New Surgery Vice Chair of Education Receives Grant to Study Formats Used for Oral Board Exams

Brigitte Smith, MD, MHPE

Following completion of their residency training, many surgeons may opt or may be required by their employer to obtain board certification in their area of specialty by sitting for written and oral examinations. But the format for the oral component of the exam often varies depending on the surgeon’s specialty. This raises the question of the benefits and drawbacks of these varying formats, and it’s a question that Brigitte Smith, MD, MHPE, the Department of Surgery’s new Vice Chair of Education and an Associate Professor in the Division of Vascular Surgery, will be looking into with a $70,000 grant she received from the American Board of Medical Specialties.

Smith will be specifically comparing the oral exams for board certification in three surgical fields – Plastic Surgery, Vascular Surgery, and Orthopaedic Surgery – and the differing ways these specialties approach the cases that surgeons are asked about during the oral exam.

“For some boards, the oral exam consists of hypothetical clinical cases that are written and approved by members of the certifying board – these are called standardized cases and this is the approach used by the Vascular Surgery Board,” explained Smith. “In contrast, the American Board of Orthopaedic Surgery requires candidates to submit a log of the cases they completed during their first year of unsupervised practice, and the board then selects a subset of these cases on which to query the candidate during the oral exam; this is called a case-biopsy or a “known cases” exam. Still other boards, like the American Board of Plastic Surgery, include both standardized cases and case-biopsies in their oral exam.”

Over the course of the 2025 board exam season, Smith and her collaborators plan to conduct interviews with candidates who sit for the board exams in vascular, orthopaedic, and plastic surgery to assess how the candidates prepared for their exam and their perceptions of the exam process and its impact on their clinical practice. They will also interview key stakeholders from the Vascular Surgery Board, the American Board of Orthopaedic Surgery, and the American Board of Plastic Surgery to explore perceptions of their board’s respective oral examination process.

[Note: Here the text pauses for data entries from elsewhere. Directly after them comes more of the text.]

Lemma applier_accepts h i m v cfg :
  logs_hold h cfg → agreed (h ++ [(i, m)]) → 0 ≤ i < n → Apply_Command m = Some v →
  (∀ m', (i, m') ∈ h → is_Some (Apply_Command m')) →
  (Apply_Index m = 1 ∨ ∃ m', (i, m') ∈ h ∧ Apply_Index m' = Apply_Index m - 1) →
  wp (λ _, False) (applier i m) (λ _ cfg', logs_hold (h ++ [(i, m)]) cfg' ∧
    ∃ l, cfg' = set_logs l cfg) cfg.
Proof.
  intros HL Hag Hi Hv Hsome Hprev. pose proof HL as [Hlen Hat]. destruct (Hat i Hi) as (l & Hl & Hlv).
  unfold applier. rewrite Hv. wp_step. wp_step. wp_step. rewrite mismatch_none.
  2:{ intros o old Ho Hold. destruct (logs_hold_at _ _ _ HL Ho) as (j & Hj & Hoj).
      destruct (Hat j Hj) as (l' & Hl' & Hlv'). rewrite Hl' in Hoj. injection Hoj as <-.
      apply Hlv' in Hold as (m' & Hin & Hix & Hc).
      assert (Apply_Command m' = Apply_Command m); [|congruence].
      eapply (Hag j i); [set_solver..|done]. }
  wp_step. eapply wp_at_field; [exact Hl|]. wp_step. eapply wp_must; [done|].
  wp_step. apply wp_assign; [lia|]. wp_step.
  assert ((1 <? Apply_Index m) &&
    negb (bool_decide (is_Some (log_get (Some l) (Apply_Index m - 1)))) = false) as ->.
  { destruct Hprev as [->|(m' & Hin & Hix)]; [done|]. apply andb_false_iff. right.
    apply negb_false_iff, bool_decide_eq_true. destruct (Hsome m' Hin) as [v' Hv'].
    exists v'. apply Hlv. eauto. }
  cbn beta iota. wp_step. split; [|by eexists]. split; [simpl; by rewrite go_len_insert|].
  intros j Hj. simpl. rewrite go_at_insert by lia. case_decide as Hji.
  - subst j. eexists. split; [done|]. intros k v'. rewrite lookup_insert_Some, Hlv. split.
    + intros [[<- <-]|(? & m' & ? & ? & ?)]; [exists m; set_solver|exists m'; set_solver].
    + intros (m' & [Hin|Hin%list_elem_of_singleton]%elem_of_app & Hix & Hc).
      * destruct (decide (Apply_Index m = k)) as [Hk|]; [left|right; eauto].
        split; [done|]. assert (Apply_Command m = Apply_Command m'); [|congruence].
        eapply (Hag i i); [set_solver..|congruence].
      * injection Hin as ->. left. split; congruence.
  - destruct (Hat j Hj) as (l' & Hl' & Hlv'). exists l'. split; [done|]. intros k v'.
    rewrite Hlv'. split; intros (m' & Hin & ?); exists m'; split; [set_solver|done| |done].
    apply elem_of_app in Hin as [?|Hin%list_elem_of_singleton]; [done|]. congruence.
Qed.

(** [h] is an order in which the readers may take the messages [h'] the servers send:
    each of them takes those of its server in order. *)
Definition taken (h h' : list (Z * ApplyMsg)) : Prop :=
  ∀ i, by_server i h `prefix_of` by_server i h'.

Lemma taken_elem h h' i m : taken h h' → (i, m) ∈ h → (i, m) ∈ h'.
Proof.
  intros Ht. rewrite <- !elem_of_by_server. destruct (Ht i) as [k ->]. set_solver.
Qed.
Lemma sent_call_extends rn rn' ci p : extends rn rn' → sent_call rn ci p → sent_call rn' ci p.
Proof.
  intros [He Hh Hr] [(e & Hreq & Hin & Hc) Ht Hf Hto Hha Hst]. split; [|done|done|done|..].
  - exists e. destruct (He e Hin) as [? ->]. done.
  - unfold handler_at in *. destruct (p_handler p); [done| |done]. destruct Hha as [? Hj].
    split; [by apply Hh|]. intros j' Hj'. by apply Hj, Hr.
  - unfold stage_at in *. destruct (p_stage p); try done. destruct Hst as (? & ? & ?). auto.
Qed.

(** The same configuration, apart from the counts of the server objects. *)
Record same_wiring rn rn' : Prop := mkSameWiring {
  sw_ends : ends rn' = ends rn;
  sw_enabled : enabled rn' = enabled rn;
  sw_connections : connections rn' = connections rn;
  sw_servers : Labrpc.servers rn' = Labrpc.servers rn;
  sw_heap sid : sv_services <$> heap rn' !! sid = sv_services <$> heap rn !! sid;
}.

Lemma same_wiring_heap rn rn' sid :
  same_wiring rn rn' → is_Some (heap rn' !! sid) ↔ is_Some (heap rn !! sid).
Proof.
  intros W. rewrite <- (fmap_is_Some sv_services (heap rn' !! sid)), <- (fmap_is_Some sv_services (heap rn !! sid)).
  by rewrite (sw_heap _ _ W).
Qed.

Lemma same_wiring_registered rn rn' j : same_wiring rn rn' → registered rn' j = registered rn j.
Proof. intros W. unfold registered. by rewrite (sw_servers _ _ W). Qed.

Lemma same_wiring_extends rn rn' : same_wiring rn rn' → extends rn rn'.
Proof.
  intros W. split.
  - intros e. by rewrite (sw_ends _ _ W), (sw_connections _ _ W).
  - intros sid. by rewrite (same_wiring_heap _ _ _ W).
  - intros j sid _. by rewrite (same_wiring_registered _ _ _ W).
Qed.

Lemma with_call_wiring rn cid p : same_wiring rn (with_call rn cid p).
Proof. done. Qed.

(** The calls move on, the rest of the network stays. *)
Lemma lab_inv_net L rn' ks' ap h rd :
  lab_inv L → same_wiring (cfg_net (lab_cfg L)) rn' →
  (∀ cid p, calls rn' !! cid = Some p → call_known (set_net (λ _, rn') (lab_cfg L)) ks' cid p) →
  (∀ cid, calls rn' !! cid = None → ks' !! cid = None) →
  lab_inv (mkLab (set_net (λ _, rn') (lab_cfg L)) ks' ap h rd).
Proof.
  intros [H W C _] S Hc Hk. split; simpl; [| |done|done].
  - eapply hstep_inv; [|exact H]. eapply HNet; [apply S..|done].
  - destruct W as [W1 W1' W2 W3 W4]. split; simpl.
    + intros i Hi. rewrite (same_wiring_registered _ _ _ S). by apply W1.
    + intros sid sv Hsv. pose proof (sw_heap _ _ S sid) as Hh. rewrite Hsv in Hh. symmetry in Hh.
      apply fmap_Some in Hh as (sv' & Hsv' & Heq). simpl in Heq. rewrite Heq. by eapply W1'.
    + intros i sid. rewrite (same_wiring_registered _ _ _ S), (same_wiring_heap _ _ _ S). apply W2.
    + intros i j sid. rewrite !(same_wiring_registered _ _ _ S). apply W3.
    + intros e. rewrite (sw_enabled _ _ S). apply W4.
Qed.

Lemma call_known_wiring cfg rn' ks cid p :
  same_wiring (cfg_net cfg) rn' → call_known cfg ks cid p → call_known (set_net (λ _, rn') cfg) ks cid p.
Proof.
  intros S. unfold call_known. destruct (ks !! cid) as [ci|].
  - by apply sent_call_extends, same_wiring_extends.
  - intros (e & ? & ? & ? & ?). exists e. simpl. rewrite (sw_ends _ _ S). done.
Qed.

(** One call moves on. *)
Lemma lab_inv_move L rn' cid p' ks' ap h rd :
  lab_inv L → same_wiring (cfg_net (lab_cfg L)) rn' →
  calls rn' = <[cid := p']> (calls (cfg_net (lab_cfg L))) →
  (∀ k, k ≠ cid → ks' !! k = lab_calls L !! k) → call_known (lab_cfg L) ks' cid p' →
  lab_inv (mkLab (set_net (λ _, rn') (lab_cfg L)) ks' ap h rd).
Proof.
  intros I S Hc Hk Hp. apply lab_inv_net; [done|done|..]; intros k; [intros p; rewrite Hc|].
  - intros [[<- <-]|[Hne Hl]]%lookup_insert_Some; [by apply call_known_wiring|].
    apply call_known_wiring; [done|]. unfold call_known. rewrite Hk by done. by apply (li_calls _ I).
  - rewrite Hc, lookup_insert_None. intros [? ?]. rewrite Hk by done. by apply (li_known _ I).
Qed.
(* ===== verification/LabShared.v ===== *)
(** * The tested system with the memory the peers share with their requests

    LabCluster.v runs the peers on the simulated network under the test harness, with
    requests that go out as they were made.  Here each running peer has the memory
    of RaftMem.v: a request is encoded, when its [Call] is made, from the array the
    log lay in when it was made, which the peer may have overwritten since.  And
    the peers the harness has crashed are kept: [stateMachine] of such a peer may
    still send committed entries on the [applyCh] of its incarnation, whose reader
    is still there ([SLate]).

    The theorems are about the runs in which no running peer truncates its log
    while an append request of its own waits to be encoded ([calm]), and no crashed
    peer sends anything more on its [applyCh] ([settled]).  Those runs are runs of
    LabCluster.v ([settled_sim]), and so of the cluster of RaftNet.v. *)
From S2P Require Import Prelude GoRt RaftTypes Labrpc RaftNode RaftProto RaftNet RaftSpec RaftSim.
From S2P Require Import RaftSafety RaftTheorems RaftSends RaftMem RaftHarness HarnessNet HarnessTheorems LabCluster LabTheorems.
Open Scope Z_scope.

Local Abbreviation Raft := (RaftTypes.Raft Z).
Local Abbreviation config := (RaftHarness.config (V := rpcval)).

(** ** The system *)

Record SharedLab : Type := mkSharedLab {
  sl_lab : Lab;
  sl_mem : Z → Mem Z;             (* the memory of each peer's log *)
  sl_gone : list (Z * Raft);      (* the peers that were crashed *)
}.

Inductive shared_action : Type :=
| SLab (a : lab_action)
| SLate (k : nat).                (* the [k]-th crashed peer applies what it has committed *)

Definition restarts (a : lab_action) (i : Z) : bool :=
  match a with LRestart j _ _ => j =? i | _ => false end.

(** The memory after action [a], which has led to [L']. *)
Definition lab_mem (extra : nat) (a : lab_action) (L' : Lab) (mem : Z → Mem Z) (i : Z) : Mem Z :=
  match peer (lab_cfg L') i with
  | Some r => if restarts a i then mem_make r else mem_sync extra r (mem i)
  | None => mem i
  end.

(** [crash1], also at the start of [start1], takes the running peer out of [rafts]. *)
Definition leaves (a : lab_action) (L : Lab) : list (Z * Raft) :=
  match a with
  | LCrash i | LRestart i _ _ => match peer (lab_cfg L) i with Some r => [(i, r)] | None => [] end
  | _ => []
  end.
(* ===== verification/MrTheorems.v ===== *)
(** * MapReduce: what a job computes

    - [mapreduce_correct]: [Sequential] writes the sorted lines of the reference result;
    - [distributed_correct]: the distributed schedule computes the same, in spite of failing
      workers, if its [Wait] sees every goroutine;
    - [schedule_returns_early], [reduce_index_panic]: the schedule may return too soon,
      and needs as many input files as reduce tasks;
    - [cleanup_after_job]: when [CleanupFiles] succeeds;
    - [worker_rpc_limit]: how many connections a worker accepts. *)
From Stdlib Require Import Ascii.
From Stdlib Require Strings.String.
From stdpp Require Import pretty.
From S2P Require Import Prelude GoRt Utf8 MapReduce.
Open Scope Z_scope.

(** ** File names *)

Lemma reduceName_inj j m r m' r' :
  0 ≤ m → 0 ≤ m' → reduceName j m r = reduceName j m' r' → m = m' ∧ r = r'.
Proof.
  unfold reduceName. intros ?? Heq.
  do 3 apply (inj (String.append _)) in Heq.
  apply digits_dash in Heq as [Hm Hr]; [|by apply Itoa_digits..].
  split; by apply (inj pretty).
Qed.

Lemma mergeName_inj j r r' : mergeName j r = mergeName j r' → r = r'.
Proof. unfold mergeName. intros Heq. do 3 apply (inj (String.append _)) in Heq. by apply (inj pretty). Qed.

Lemma reduce_merge_names j m r r' : 0 ≤ m → reduceName j m r ≠ mergeName j r'.
Proof.
  unfold reduceName, mergeName. intros Hm Heq. do 2 apply (inj (String.append _)) in Heq.
  destruct (Itoa_digits m Hm) as [Hd Hne]. destruct (Itoa m) as [|c s]; [done|].
  cbn in Heq. simplify_eq. destruct Hd as [Hd _]. by apply digit_char in Hd as [_ ?].
Qed.

Lemma append_nonempty (s t : string) : (s = s +:+ t)%string → t = EmptyString.
Proof. induction s as [|c s IH]; cbn; intros Heq; [done|]. injection Heq. auto. Qed.

Lemma result_reduce_names j m r : resultName j ≠ reduceName j m r.
Proof.
  unfold resultName, reduceName. intros Heq. apply (inj (String.append _)) in Heq.
  by apply append_nonempty in Heq.
Qed.

Lemma result_merge_names j r : resultName j ≠ mergeName j r.
Proof.
  unfold resultName, mergeName. intros Heq. apply (inj (String.append _)) in Heq.
  by apply append_nonempty in Heq.
Qed.

(** ** Grouping *)

Definition values (k : string) (kvs : list KeyValue) : list string :=
  map Value (filter (λ kv, Key kv = k) kvs).

Lemma values_app k l1 l2 : values k (l1 ++ l2) = values k l1 ++ values k l2.
Proof. unfold values. by rewrite filter_app, map_app. Qed.

(** A list as a map entry: the code never stores an empty one. *)
Definition entry {A} (l : list A) : option (list A) := match l with [] => None | _ => Some l end.

Definition grouped (g : gmap string (list string)) (kvs : list KeyValue) : Prop :=
  ∀ k, g !! k = entry (values k kvs).

Lemma grouped_add g kvs kv : grouped g kvs → grouped (group_add g kv) (kvs ++ [kv]).
Proof.
  intros Hg k. unfold group_add. rewrite values_app, (Hg (Key kv)).
  assert (Hv : values k [kv] = if decide (Key kv = k) then [Value kv] else []).
  { unfold values. rewrite filter_cons. by destruct (decide (Key kv = k)). }
  rewrite Hv. destruct (decide (Key kv = k)) as [<-|].
  - destruct (values (Key kv) kvs) eqn:Hvs; cbn; by rewrite lookup_insert_eq.
  - rewrite app_nil_r, <- (Hg k). destruct (entry _); by rewrite lookup_insert_ne.
Qed.

Lemma grouped_group l : ∀ g kvs, grouped g kvs → grouped (group l g) (kvs ++ l).
Proof.
  induction l as [|kv l IH]; intros g kvs Hg; cbn; [by rewrite app_nil_r|].
  rewrite (cons_middle kv kvs l), app_assoc. by apply IH, grouped_add.
Qed.

Lemma group_app l1 l2 g : group (l1 ++ l2) g = group l2 (group l1 g).
Proof. apply fold_left_app. Qed.

Lemma group_empty kvs : grouped (group kvs ∅) kvs.
Proof. by apply (grouped_group kvs ∅ []). Qed.

(** What a reduce task reads: its part of every map task, in order. *)
Lemma doReduce_read_group fs j r ts : ∀ g,
  doReduce_read fs j r ts g = group (concat (map (λ i, json_of fs (reduceName j i r)) ts)) g.
Proof.
  induction ts as [|i ts IH]; intros g; cbn; [done|].
  rewrite IH, group_app. unfold json_of. by destruct (fs !! _).
Qed.

(** ** Strings that survive JSON *)

Definition valid_kv (kv : KeyValue) : Prop := valid_utf8 (Key kv) = true ∧ valid_utf8 (Value kv) = true.

Lemma json_kv_valid kv : valid_kv kv → json_kv kv = kv.
Proof. intros [Hk Hv]. unfold json_kv. rewrite !json_string_valid by done. by destruct kv. Qed.

Lemma json_kvs_valid l : (∀ kv, kv ∈ l → valid_kv kv) → map json_kv l = l.
Proof.
  intros Hl. rewrite <- (map_id l) at 2. apply map_ext_in. intros kv Hin%list_elem_of_In. by apply json_kv_valid, Hl.
Qed.

(** ** Computations of the master on the files *)

Lemma wp_on_files {A} E (m : M FS A) (Q : A → World → Prop) mr fs :
  wp E m (λ a fs', Q a (mr, fs')) fs → wp E (on_files m) Q (mr, fs).
Proof. unfold wp, on_files. by destruct (m fs) as [[a fs']|]. Qed.

Lemma wp_world E (m : M World ()) (Q : Master → FS → Prop) mr0 fs :
  wp E m (λ _ w, Q w.1 w.2) (mr0, fs) →
  wp E (λ fs, match m (mr0, fs) with Ok (_, (mr, fs')) => Ok (mr, fs') | Panic w => Panic w end) Q fs.
Proof. unfold wp. by destruct (m (mr0, fs)) as [[u [mr fs']]|]. Qed.

(** ** One job *)

(** The names a job writes to. *)
Definition job_name (j name : string) : Prop :=
  (∃ m r, 0 ≤ m ∧ name = reduceName j m r) ∨ (∃ r, name = mergeName j r) ∨ name = resultName j.

Section job.
Context (json_text : list KeyValue → string)
        (range_order : gmap string (list string) → list (string * list string))
        (mapF : string → string → list KeyValue) (reduceF : string → list string → string)
        (j : string) (files : list string) (nReduce : Z) (fs0 : FS).

(** What the job should compute, whatever its number of reduce tasks. *)
Definition map_output (f : string) : list KeyValue :=
  mapF f (match fs0 !! f with Some d => contents json_text d | None => EmptyString end).
Definition all_kvs : list KeyValue := concat (map map_output files).
Definition reference : gmap string string :=
  map_imap (λ k vs, Some (reduceF k vs)) (group all_kvs ∅).

(** The input files are there, none is a file the job writes, and no file of an
    earlier job of the same name is left. *)
Record job_ok : Prop := {
  job_range : ∀ g, range_order g ≡ₚ map_to_list g;
  job_nReduce : 0 < nReduce < 2 ^ 32;
  job_files : ∀ f, f ∈ files → is_Some (fs0 !! f) ∧ ¬ job_name j f;
  job_fresh : ∀ m r, 0 ≤ m → fs0 !! reduceName j m r = None;
}.

(** What the job writes as JSON is valid UTF-8. *)
Record json_safe : Prop := {
  safe_map : ∀ kv, kv ∈ all_kvs → valid_kv kv;
  safe_reduce : ∀ k, values k all_kvs ≠ [] → valid_utf8 (reduceF k (values k all_kvs)) = true;
}.
Hypothesis Hjob : job_ok.
Hypothesis Hsafe : json_safe.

Finally, they plan to assess the relationship between cases that a candidate completed during their training and cases they completed during their first year of unsupervised practice to gain insight into the alignment of training and certification with early career practice patterns, as well as the behaviors of the candidate as they prepare for their oral exam.

“By providing an independent evaluation of a candidate’s clinical skills and competencies relative to their peers, board certification is intended to provide assurance to the public that the healthcare they receive is safe and of high quality,” said Smith. “Our findings will inform recommendations to optimize the oral exam format across different surgical specialties, which is a critical step in ensuring public safety. We’re incredibly thankful to the American Board of Medical Specialties for their support of this project.”